Pioneering journalist Gwen Ifill, the late anchor of the PBS “News Hour,” will be honored on a Forever stamp in 2020, according to an announcement Tuesday by the United States Postal Service.
Ms. Ifill died in 2016 after a battle with cancer. She was 61.
The postage stamp, the 43rd in the USPS Black Heritage series, will feature a photo of Ms. Ifill taken in 2008 by photographer Robert Severi.
Ms. Ifill was the first African-American woman to co-anchor a national newscast and serve as solo anchor of a weekly national public affairs show.
“Among the first African-Americans to hold prominent positions in both broadcast and print journal- ism, Ifill was a trailblazer in the profession,” the USPS wrote in its announcement.

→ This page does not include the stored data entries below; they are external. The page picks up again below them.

(** [errors.As(e, &pgErr)]: the first server error of the tree. *)
Fixpoint errors_As_pg (e : error) : option (string * string) :=
  match e with
  | New _ => None
  | PgError code constraint => Some (code, constraint)
  | Errorf _ ws =>
      (fix first (l : list error) : option (string * string) :=
         match l with
         | [] => None
         | w :: l' => match errors_As_pg w with Some p => Some p | None => first l' end
         end) ws
  end.

(** [fmt.Errorf(prefix + "%w", e)]. *)
Definition wrapf (prefix : string) (e : error) : error :=
  Errorf (prefix +:+ Error e) [e].

Lemma wrapf_Is prefix e target : errors_Is (wrapf prefix e) target = errors_Is e target.
Proof. simpl. by rewrite orb_false_r. Qed.
#[export] Hint Rewrite wrapf_Is : conduit.

(** ** Programs

    The parts of the code that talk to Postgres, Redis, the clock and shared
    objects are finite trees of atomic effects.  [E X] is an effect with answer
    type [X]. *)
Inductive prog (E : Type -> Type) (A : Type) : Type :=
| Ret (a : A)
| Vis {X : Type} (e : E X) (k : X -> prog E A).
Arguments Ret {E A} _.
Arguments Vis {E A X} _ _.

Fixpoint prog_bind {E A B} (f : A -> prog E B) (p : prog E A) : prog E B :=
  match p with
  | Ret a => f a
  | Vis e k => Vis e (fun x => prog_bind f (k x))
  end.

(** Every effect the program can perform satisfies [P]. *)
Fixpoint all_effects {E : Type -> Type} (P : forall X, E X -> Prop) {A} (p : prog E A) : Prop :=
  match p with
  | Ret _ => True
  | Vis e k => P _ e /\ forall x, all_effects P (k x)
  end.

Lemma all_effects_bind {E A B} (P : forall X, E X -> Prop) (f : A -> prog E B) (p : prog E A) :
  all_effects P p -> (forall a, all_effects P (f a)) -> all_effects P (prog_bind f p).
Proof. intros Hp Hf. induction p as [a|X e k IH]; simpl in *; [done|]. destruct Hp. auto. Qed.

(** Perform one effect. *)
Definition trigger {E X} (e : E X) : prog E X := Vis e Ret.

(** [let! x := p in q]: run [p], then [q] with its answer; [perform x := e in q] does
    one effect. *)
Notation "'let!' x := p 'in' q" := (prog_bind (fun x => q) p)
  (at level 10, x pattern, p at level 100, q at level 200) : go_scope.
Notation "'perform' x := e 'in' q" := (Vis e (fun x => q))
  (at level 10, x pattern, e at level 100, q at level 200) : go_scope.
#[global] Open Scope go_scope.

Section Run.
Context {E : Type -> Type} {W : Type}.
Variable handle : forall X, E X -> W -> X * W.

(** Sequential execution against a world [W]. *)
Fixpoint run {A} (p : prog E A) (w : W) : A * W :=
  match p with
  | Ret a => (a, w)
  | Vis e k => let '(x, w') := handle _ e w in run (k x) w'
  end.

Lemma run_bind {A B} (p : prog E A) (f : A -> prog E B) w :
  run (prog_bind f p) w = let '(a, w') := run p w in run (f a) w'.
Proof.
  revert w. induction p as [a|X e k IH]; intros w; [done|].
  simpl. destruct (handle X e w) as [x w']. apply IH.
Qed.

Lemma run_trigger {X} (e : E X) w : run (trigger e) w = handle X e w.
Proof. simpl. by destruct (handle X e w). Qed.

(** A property of worlds that every effect keeps is kept by every program. *)
Lemma run_invariant {A} (Inv : W -> Prop) (p : prog E A) w :
  (forall X (e : E X) w, Inv w -> Inv (handle X e w).2) ->
  Inv w -> Inv (run p w).2.
Proof.
  intros Hpres. revert w. induction p as [a|X e k IH]; intros w Hw; [done|].
  simpl. pose proof (Hpres X e w Hw) as H. destruct (handle X e w) as [x w']. by apply IH.
Qed.

(** *** Interleaving

    A configuration is a list of threads and the world they share; a step runs
    the next effect of any one thread. *)
(** The next effect of a program; [None] when it has ended. *)
Definition thread_step {A} (p : prog E A) (w : W) : option (prog E A * W) :=
  match p with
  | Ret _ => None
  | Vis e k => let '(x, w') := handle _ e w in Some (k x, w')
  end.

Inductive cstep {A} : list (prog E A) * W -> list (prog E A) * W -> Prop :=
| CStep (ts : list (prog E A)) i p w p' w' :
    ts !! i = Some p -> thread_step p w = Some (p', w') ->
    cstep (ts, w) (<[i := p']> ts, w').

Definition csteps {A} : list (prog E A) * W -> list (prog E A) * W -> Prop := rtc cstep.

Lemma thread_step_invariant {A} (Inv : W -> Prop) (p p' : prog E A) w w' :
  (forall X (e : E X) w, Inv w -> Inv (handle X e w).2) ->
  thread_step p w = Some (p', w') -> Inv w -> Inv w'.
Proof.
  intros Hpres. destruct p as [a|X e k]; simpl; [done|]. pose proof (Hpres X e w) as H.
  destruct (handle X e w) as [x w1]. intros [= <- <-]. exact H.
Qed.

Lemma csteps_invariant {A} (Inv : W -> Prop) (c c' : list (prog E A) * W) :
  (forall X (e : E X) w, Inv w -> Inv (handle X e w).2) ->
  csteps c c' -> Inv c.2 -> Inv c'.2.
Proof.
  intros Hpres. induction 1 as [c|c1 c2 c3 Hs _ IH]; [done|].
  intros H1. apply IH. destruct Hs. simpl in *. by eapply thread_step_invariant.
Qed.

Lemma csteps_length {A} (c c' : list (prog E A) * W) : csteps c c' -> length c'.1 = length c.1.
Proof.
  induction 1 as [c|c1 c2 c3 Hs _ IH]; [done|]. rewrite IH. destruct Hs. simpl. apply length_insert.
Qed.

(** An interleaving that an executable schedule performs: thread numbers in the
    order they take their steps. *)
Fixpoint run_schedule {A} (sched : list nat) (ts : list (prog E A)) (w : W) : list (prog E A) * W :=
  match sched with
  | [] => (ts, w)
  | i :: sched' =>
      match ts !! i with
      | Some p =>
          match thread_step p w with
          | Some (p', w') => run_schedule sched' (<[i := p']> ts) w'
          | None => run_schedule sched' ts w
          end
      | None => run_schedule sched' ts w
      end
  end.

Lemma run_schedule_csteps {A} sched (ts : list (prog E A)) w :
  csteps (ts, w) (run_schedule sched ts w).
Proof.
  revert ts w. induction sched as [|i sched IH]; intros ts w; simpl; [apply rtc_refl|].
  destruct (ts !! i) as [p|] eqn:Hi; [|apply IH].
  destruct (thread_step p w) as [[p' w']|] eqn:Hs; [|apply IH].
  eapply rtc_l; [by apply (CStep ts i p w p' w')|]. apply IH.
Qed.
End Run.

#[export] Hint Rewrite @run_bind @run_trigger : conduit.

The New York City native started her career in journalism at newspapers in Boston and Baltimore. She later worked for The Washington
Post, as a White House correspondent for The New York Times and as chief congressional correspondent for NBC News before joining PBS in 1999 as moderator and managing editor of “Washington Week.”

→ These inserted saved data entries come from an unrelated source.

(* ===== verification/Models.v ===== *)
(** * pkg/models: jobs, tasks and the configuration

    The structs of models.go, field for field.  A [map[string]string] is a [gmap];
    a nil map and an empty one are the same value here (the program only reads
    them, and both encode to an absent JSON field).  A [[]byte] is its byte string;
    a pointer to a time is an option. *)

From S2P Require Import Prelude.

(** [type JobState string]. *)
Definition JobState : Type := string.
Definition JobStatePending : JobState := "PENDING".
Definition JobStateRunning : JobState := "RUNNING".
Definition JobStateCompleted : JobState := "COMPLETED".
Definition JobStateFailed : JobState := "FAILED".
Definition JobStateDead : JobState := "DEAD".

(** Close a goal by comparing state names. *)
Ltac state_eq :=
  unfold JobStatePending, JobStateRunning, JobStateCompleted, JobStateFailed, JobStateDead in *; congruence.

Module Task.
Record Task := mkTask {
  ID : string;
  Name : string;
  Payload : string;
  RetryCount : Z;
  MaxRetries : Z;
  Timeout : Z;
  CronExpression : string;
  Queue : string;
  Metadata : gmap string string;
}.

#[global] Instance Task_eq_dec : EqDecision Task.
Proof. solve_decision. Defined.
End Task.

Module Job.
Record Job := mkJob {
  ID : string;
  IdempotencyKey : string;
  Task : Task.Task;
  State : JobState;
  Attempt : Z;
  ScheduledAt : option Z;
  StartedAt : option Z;
  LeaseExpiresAt : option Z;
  LeaseToken : string;
  CompletedAt : option Z;
  LastError : string;
  Metadata : gmap string string;
  CreatedAt : Z;
  UpdatedAt : Z;
}.

#[global] Instance Job_eq_dec : EqDecision Job.
Proof. solve_decision. Defined.

(** The assignments [job.F = v] the code makes. *)
Definition set_ID v (j : Job) : Job :=
  mkJob v (IdempotencyKey j) (Task j) (State j) (Attempt j) (ScheduledAt j) (StartedAt j)
    (LeaseExpiresAt j) (LeaseToken j) (CompletedAt j) (LastError j) (Metadata j) (CreatedAt j) (UpdatedAt j).
Definition set_State v (j : Job) : Job :=
  mkJob (ID j) (IdempotencyKey j) (Task j) v (Attempt j) (ScheduledAt j) (StartedAt j)
    (LeaseExpiresAt j) (LeaseToken j) (CompletedAt j) (LastError j) (Metadata j) (CreatedAt j) (UpdatedAt j).
Definition set_Attempt v (j : Job) : Job :=
  mkJob (ID j) (IdempotencyKey j) (Task j) (State j) v (ScheduledAt j) (StartedAt j)
    (LeaseExpiresAt j) (LeaseToken j) (CompletedAt j) (LastError j) (Metadata j) (CreatedAt j) (UpdatedAt j).
Definition set_ScheduledAt v (j : Job) : Job :=
  mkJob (ID j) (IdempotencyKey j) (Task j) (State j) (Attempt j) v (StartedAt j)
    (LeaseExpiresAt j) (LeaseToken j) (CompletedAt j) (LastError j) (Metadata j) (CreatedAt j) (UpdatedAt j).
Definition set_StartedAt v (j : Job) : Job :=
  mkJob (ID j) (IdempotencyKey j) (Task j) (State j) (Attempt j) (ScheduledAt j) v
    (LeaseExpiresAt j) (LeaseToken j) (CompletedAt j) (LastError j) (Metadata j) (CreatedAt j) (UpdatedAt j).
Definition set_LeaseExpiresAt v (j : Job) : Job :=
  mkJob (ID j) (IdempotencyKey j) (Task j) (State j) (Attempt j) (ScheduledAt j) (StartedAt j)
    v (LeaseToken j) (CompletedAt j) (LastError j) (Metadata j) (CreatedAt j) (UpdatedAt j).
Definition set_LeaseToken v (j : Job) : Job :=
  mkJob (ID j) (IdempotencyKey j) (Task j) (State j) (Attempt j) (ScheduledAt j) (StartedAt j)
    (LeaseExpiresAt j) v (CompletedAt j) (LastError j) (Metadata j) (CreatedAt j) (UpdatedAt j).
Definition set_CompletedAt v (j : Job) : Job :=
  mkJob (ID j) (IdempotencyKey j) (Task j) (State j) (Attempt j) (ScheduledAt j) (StartedAt j)
    (LeaseExpiresAt j) (LeaseToken j) v (LastError j) (Metadata j) (CreatedAt j) (UpdatedAt j).
Definition set_LastError v (j : Job) : Job :=
  mkJob (ID j) (IdempotencyKey j) (Task j) (State j) (Attempt j) (ScheduledAt j) (StartedAt j)
    (LeaseExpiresAt j) (LeaseToken j) (CompletedAt j) v (Metadata j) (CreatedAt j) (UpdatedAt j).
Definition set_CreatedAt v (j : Job) : Job :=
  mkJob (ID j) (IdempotencyKey j) (Task j) (State j) (Attempt j) (ScheduledAt j) (StartedAt j)
    (LeaseExpiresAt j) (LeaseToken j) (CompletedAt j) (LastError j) (Metadata j) v (UpdatedAt j).
Definition set_UpdatedAt v (j : Job) : Job :=
  mkJob (ID j) (IdempotencyKey j) (Task j) (State j) (Attempt j) (ScheduledAt j) (StartedAt j)
    (LeaseExpiresAt j) (LeaseToken j) (CompletedAt j) (LastError j) (Metadata j) (CreatedAt j) v.
End Job.

Abbreviation Task := Task.Task.
Abbreviation Job := Job.Job.

(** The zero [models.Task] and [models.Job]. *)
Definition zero_task : Task := Task.mkTask "" "" "" 0 0 0 "" "" ∅.
Definition zero_job : Job := Job.mkJob "" "" zero_task "" 0 None None None "" None "" ∅ zero_time zero_time.

(** ** Configuration *)

Record HTTPConfig := mkHTTPConfig {
  http_Address : string;
  http_ReadTimeout : Z;
  http_WriteTimeout : Z;
  http_IdleTimeout : Z;
}.

Record KafkaConfig := mkKafkaConfig {
  kafka_Brokers : list string;
  kafka_Topic : string;
  kafka_ConsumerGroup : string;
  kafka_ClientID : string;
  kafka_RequiredAcks : Z;
  kafka_CompressionCodec : Z;
  kafka_FlushFrequencyMs : Z;
  kafka_FlushBytes : Z;
  kafka_ChannelBufferSize : Z;
}.

Record RedisConfig := mkRedisConfig {
  redis_Addresses : list string;
  redis_Username : string;
  redis_Password : string;
  redis_Database : Z;
  redis_PoolSize : Z;
}.

Record PostgresConfig := mkPostgresConfig {
  pg_DSN : string;
  pg_MaxConns : Z;
  pg_MinConns : Z;
  pg_MigrationsPath : string;
  pg_MaxConnLifetime : Z;
  pg_MaxConnIdleTime : Z;
  pg_HealthCheckPeriod : Z;
}.

Record WorkerConfig := mkWorkerConfig {
  worker_Concurrency : Z;
  worker_QueueSize : Z;
  worker_ShutdownTimeout : Z;
}.

Record SchedulerConfig := mkSchedulerConfig {
  sched_Enabled : bool;
  sched_TickInterval : Z;
  sched_MaxConcurrentRuns : Z;
}.

Record ReconcilerConfig := mkReconcilerConfig {
  rec_Enabled : bool;
  rec_Interval : Z;
  rec_IdleInterval : Z;
  rec_BatchSize : Z;
  rec_RunningLease : Z;
}.

Record MetricsConfig := mkMetricsConfig {
  metrics_Namespace : string;
  metrics_Subsystem : string;
  metrics_ListenAddress : string;
}.

Record LoggerConfig := mkLoggerConfig {
  log_Level : string;
  log_Format : string;
  log_ServiceName : string;
  log_Environment : string;
  log_Pretty : bool;
  log_AddCaller : bool;
}.

Record WebhookConfig := mkWebhookConfig {
  webhook_Timeout : Z;
  webhook_MaxRedirects : Z;
  webhook_AllowPrivateNetworks : bool;
}.

Record Config := mkConfig {
  HTTP : HTTPConfig;
  Kafka : KafkaConfig;
  Redis : RedisConfig;
  Postgres : PostgresConfig;
  Worker : WorkerConfig;
  Scheduler : SchedulerConfig;
  Reconciler : ReconcilerConfig;
  Metrics : MetricsConfig;
  Logger : LoggerConfig;
  Webhook : WebhookConfig;
}.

In 2013, she became a co-anchor with Judy Woodruff of “News Hour,” and covered eight presidential campaigns and moderated two vice presidential debates.
The Gwen Ifill stamp was un- veiled Tuesday along with more than 15 others that will debut next year. Among them will be stamps celebrating hip-hop, the U.S. Constitution’s 19th Amendment guaranteeing women the right to vote and “Voices of the Harlem Renaissance.”
The Harlem Renaissance stamps will showcase four stylized pastel portraits of writer, philosopher, educator and arts advocate Alain Locke; novelist Nella Larsen; bibliophile and historian Arturo Alfonso Schomburg; and poet Anne Spencer.